(** C7, as the code has it.  No product with the requested id, an id the
    key column can hold: 404 "Product not found"; an id outside the
    INTEGER range is refused by the driver before any product is looked
    for, and the handler lets that [DataError] through (a 500).  The
    product is there and the gateway raises a CardError: 400 whose detail
    is the error's text.  Any other StripeError: 400 whose detail is
    "Stripe error: " followed by the error's text.  Any other exception:
    500 whose detail is "An unexpected error occurred: " followed by the
    exception's text.  The store is the store before in all of them. *)
Theorem initiate_payment_failures
    (stripe : Stripe) (intent_request : PaymentIntentRequest)
    (current_user : UserOutput) (db : Database) :
  let answer := initiate_payment stripe intent_request current_user db in
  ((forall p, In p (products_rows db) ->
              products.id p <> product_id intent_request) ->
   int32 (product_id intent_request) = true ->
   answer = (Raise (HTTPException 404 "Product not found"), db))
  /\
  ((forall p, In p (products_rows db) ->
              products.id p <> product_id intent_request) ->
   int32 (product_id intent_request) = false ->
   answer = (Raise out_of_int32, db) /\ http_status out_of_int32 = 500)
  /\
  (forall product,
     unique_product_ids db ->
     In product (products_rows db) ->
     products.id product = product_id intent_request ->
     let outcome :=
       PaymentIntent_create stripe (products.price_in_pence product) "gbp"
         (metadata (uo_id current_user) (product_id intent_request)) in
     (forall e, outcome = CardError e ->
        answer = (Raise (HTTPException 400 e), db)) /\
     (forall e, outcome = StripeError e ->
        answer = (Raise (HTTPException 400 ("Stripe error: " ++ e)), db)) /\
     (forall e, outcome = OtherException e ->
        answer
        = (Raise (HTTPException 500 ("An unexpected error occurred: " ++ e)),
           db))).
Proof.
  cbv zeta. split; [|split].
  - intros Habsent Hfits. unfold initiate_payment, bind, fetch_one_product.
    rewrite (find_product_absent _ _ Habsent), Hfits. reflexivity.
  - intros Habsent Hfits. unfold initiate_payment, bind, fetch_one_product.
    rewrite (find_product_absent _ _ Habsent), Hfits. split; reflexivity.
  - intros product U Hin Hid.
    rewrite (initiate_payment_found stripe intent_request current_user db
               product U Hin Hid).
    repeat split; intros e ->; reflexivity.
Qed.
(** C7 (amended): in every iteration, from any state, the delivery
    cursor does not decrease and advances by exactly the length of the
    chunk sent.  In every run on a stream in which the key marker occurs
    at most once, moreover, the text sent so far is the concatenation of
    the chunks sent, each chunk is the slice of the value that follows
    it, and after an iteration inside the value the text sent is the
    whole value known, so that the cursor never exceeds its length. *)
Theorem cursor_never_decreases_and_slices_follow :
  (forall (st : DecoderState) (c : str),
      let out := streamValue (findKey (appendChunk st c)) in
      (cursor st <= cursor (snd out))%Z
      /\ cursor (snd out)
         = (cursor st + len (concat (deltas (fst out))))%Z)
  /\ (forall (chunks : list str) (c : str) (evs : list Event)
             (st : DecoderState),
         feed initialState chunks = (evs, Continue st) ->
         singleKey (fullStreamContent st ++ c) = true ->
         let st1 := findKey (appendChunk st c) in
         let out := streamValue st1 in
         responseValueSentSoFar st = concat (deltas evs)
         /\ responseValueSentSoFar (snd out)
            = responseValueSentSoFar st ++ concat (deltas (fst out))
         /\ (isInsideResponseValue st1 = true ->
             responseValueSentSoFar (snd out) = snd (scanValue st1)
             /\ (cursor (snd out) <= len (snd (scanValue st1)))%Z)).
Proof.
  split.
  - intros st c. cbv zeta.
    pose proof (streamValue_cursor (findKey (appendChunk st c))) as H.
    unfold cursor in *. rewrite findKey_sent in H. exact H.
  - intros chunks c evs st F Hs. cbv zeta.
    apply singleKey_atMostOnce in Hs.
    pose proof (@feed_tracks chunks [] initialState tracks_initial) as H.
    simpl app in H. rewrite F in H.
    assert (Hone : atMostOnce (concat chunks) -> tracks (concat chunks) st
                   /\ responseValueSentSoFar st = concat (deltas evs)).
    { intros Ha. destruct (H (atMostOnce_noKeyAfterValue Ha)) as (Ht & _ & E & _).
      split; [exact Ht | exact E]. }
    pose proof (feed_buffer _ _ F) as Hbuf. simpl in Hbuf.
    rewrite Hbuf in Hs.
    destruct (Hone (@atMostOnce_prefix (concat chunks) c Hs)) as [Ht Hsent].
    destruct (step_tracks c Ht (atMostOnce_noKeyAfterValue Hs))
      as (d & st' & E & _ & Hs' & Hcur).
    rewrite E. cbn [fst snd]. rewrite deltas_chunkEvent.
    split; [exact Hsent|]. split; [exact Hs'|].
    intros Hin. specialize (Hcur Hin). split; [now symmetry|].
    unfold cursor. rewrite Hcur. lia.
Qed.

Lemma cursor_never_decreases_and_slices_follow_witness :
  responseValueSentSoFar (mkState (js "{'response': 'Hel") true 14 (lit "Hel"))
  = concat (deltas [OnStreamChunk (lit "Hel")])
  /\ responseValueSentSoFar
       (snd (streamValue
               (findKey
                  (appendChunk
                     (mkState (js "{'response': 'Hel") true 14 (lit "Hel"))
                     (lit "lo")))))
     = responseValueSentSoFar
         (mkState (js "{'response': 'Hel") true 14 (lit "Hel"))
       ++ concat
            (deltas
               (fst (streamValue
                       (findKey
                          (appendChunk
                             (mkState (js "{'response': 'Hel") true 14
                                      (lit "Hel"))
                             (lit "lo"))))))
  /\ (isInsideResponseValue
        (findKey
           (appendChunk (mkState (js "{'response': 'Hel") true 14 (lit "Hel"))
                        (lit "lo"))) = true ->
      responseValueSentSoFar
        (snd (streamValue
                (findKey
                   (appendChunk
                      (mkState (js "{'response': 'Hel") true 14 (lit "Hel"))
                      (lit "lo")))))
      = snd (scanValue
               (findKey
                  (appendChunk
                     (mkState (js "{'response': 'Hel") true 14 (lit "Hel"))
                     (lit "lo"))))
      /\ (cursor
            (snd (streamValue
                    (findKey
                       (appendChunk
                          (mkState (js "{'response': 'Hel") true 14
                                   (lit "Hel"))
                          (lit "lo")))))
          <= len (snd (scanValue
                         (findKey
                            (appendChunk
                               (mkState (js "{'response': 'Hel") true 14
                                        (lit "Hel"))
                               (lit "lo"))))))%Z).
Proof.
  apply (proj2 cursor_never_decreases_and_slices_follow
               [js "{'response': 'Hel"] (lit "lo")
               [OnStreamChunk (lit "Hel")]
               (mkState (js "{'response': 'Hel") true 14 (lit "Hel")));
    reflexivity.
Defined.

(** C7, as stated, fails: when the key marker occurs a second time, the
    decoder turns to the second value, and its cursor, 5 after the first
    value, exceeds the length, 1, of the value it currently knows. *)
Lemma cursor_exceeds_second_value :
  feed initialState [js "{'response': 'hello', 'x': "]
  = ([OnStreamChunk (lit "hello")],
     Continue (mkState (js "{'response': 'hello', 'x': ") false 20
                       (lit "hello")))
  /\ scanValue
       (findKey
          (appendChunk
             (mkState (js "{'response': 'hello', 'x': ") false 20 (lit "hello"))
             (js "{'response': 'b'}}")))
     = (true, 42, lit "b")
  /\ cursor
       (snd (streamValue
               (findKey
                  (appendChunk
                     (mkState (js "{'response': 'hello', 'x': ") false 20
                              (lit "hello"))
                     (js "{'response': 'b'}}")))))
     = 5%Z
  /\ (len (lit "b") < 5)%Z.
Proof. repeat split; reflexivity. Qed.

### ACTIVITY:
Set down, unchanged, only those lines above that fall between the line with "500 whose detail" and the line with "- intros product U Hin Hid.", the two end lines included.

### SOLUTION FOR THIS TASK:
    500 whose detail is "An unexpected error occurred: " followed by the
    exception's text.  The store is the store before in all of them. *)
Theorem initiate_payment_failures
    (stripe : Stripe) (intent_request : PaymentIntentRequest)
    (current_user : UserOutput) (db : Database) :
  let answer := initiate_payment stripe intent_request current_user db in
  ((forall p, In p (products_rows db) ->
              products.id p <> product_id intent_request) ->
   int32 (product_id intent_request) = true ->
   answer = (Raise (HTTPException 404 "Product not found"), db))
  /\
  ((forall p, In p (products_rows db) ->
              products.id p <> product_id intent_request) ->
   int32 (product_id intent_request) = false ->
   answer = (Raise out_of_int32, db) /\ http_status out_of_int32 = 500)
  /\
  (forall product,
     unique_product_ids db ->
     In product (products_rows db) ->
     products.id product = product_id intent_request ->
     let outcome :=
       PaymentIntent_create stripe (products.price_in_pence product) "gbp"
         (metadata (uo_id current_user) (product_id intent_request)) in
     (forall e, outcome = CardError e ->
        answer = (Raise (HTTPException 400 e), db)) /\
     (forall e, outcome = StripeError e ->
        answer = (Raise (HTTPException 400 ("Stripe error: " ++ e)), db)) /\
     (forall e, outcome = OtherException e ->
        answer
        = (Raise (HTTPException 500 ("An unexpected error occurred: " ++ e)),
           db))).
Proof.
  cbv zeta. split; [|split].
  - intros Habsent Hfits. unfold initiate_payment, bind, fetch_one_product.
    rewrite (find_product_absent _ _ Habsent), Hfits. reflexivity.
  - intros Habsent Hfits. unfold initiate_payment, bind, fetch_one_product.
    rewrite (find_product_absent _ _ Habsent), Hfits. split; reflexivity.
  - intros product U Hin Hid.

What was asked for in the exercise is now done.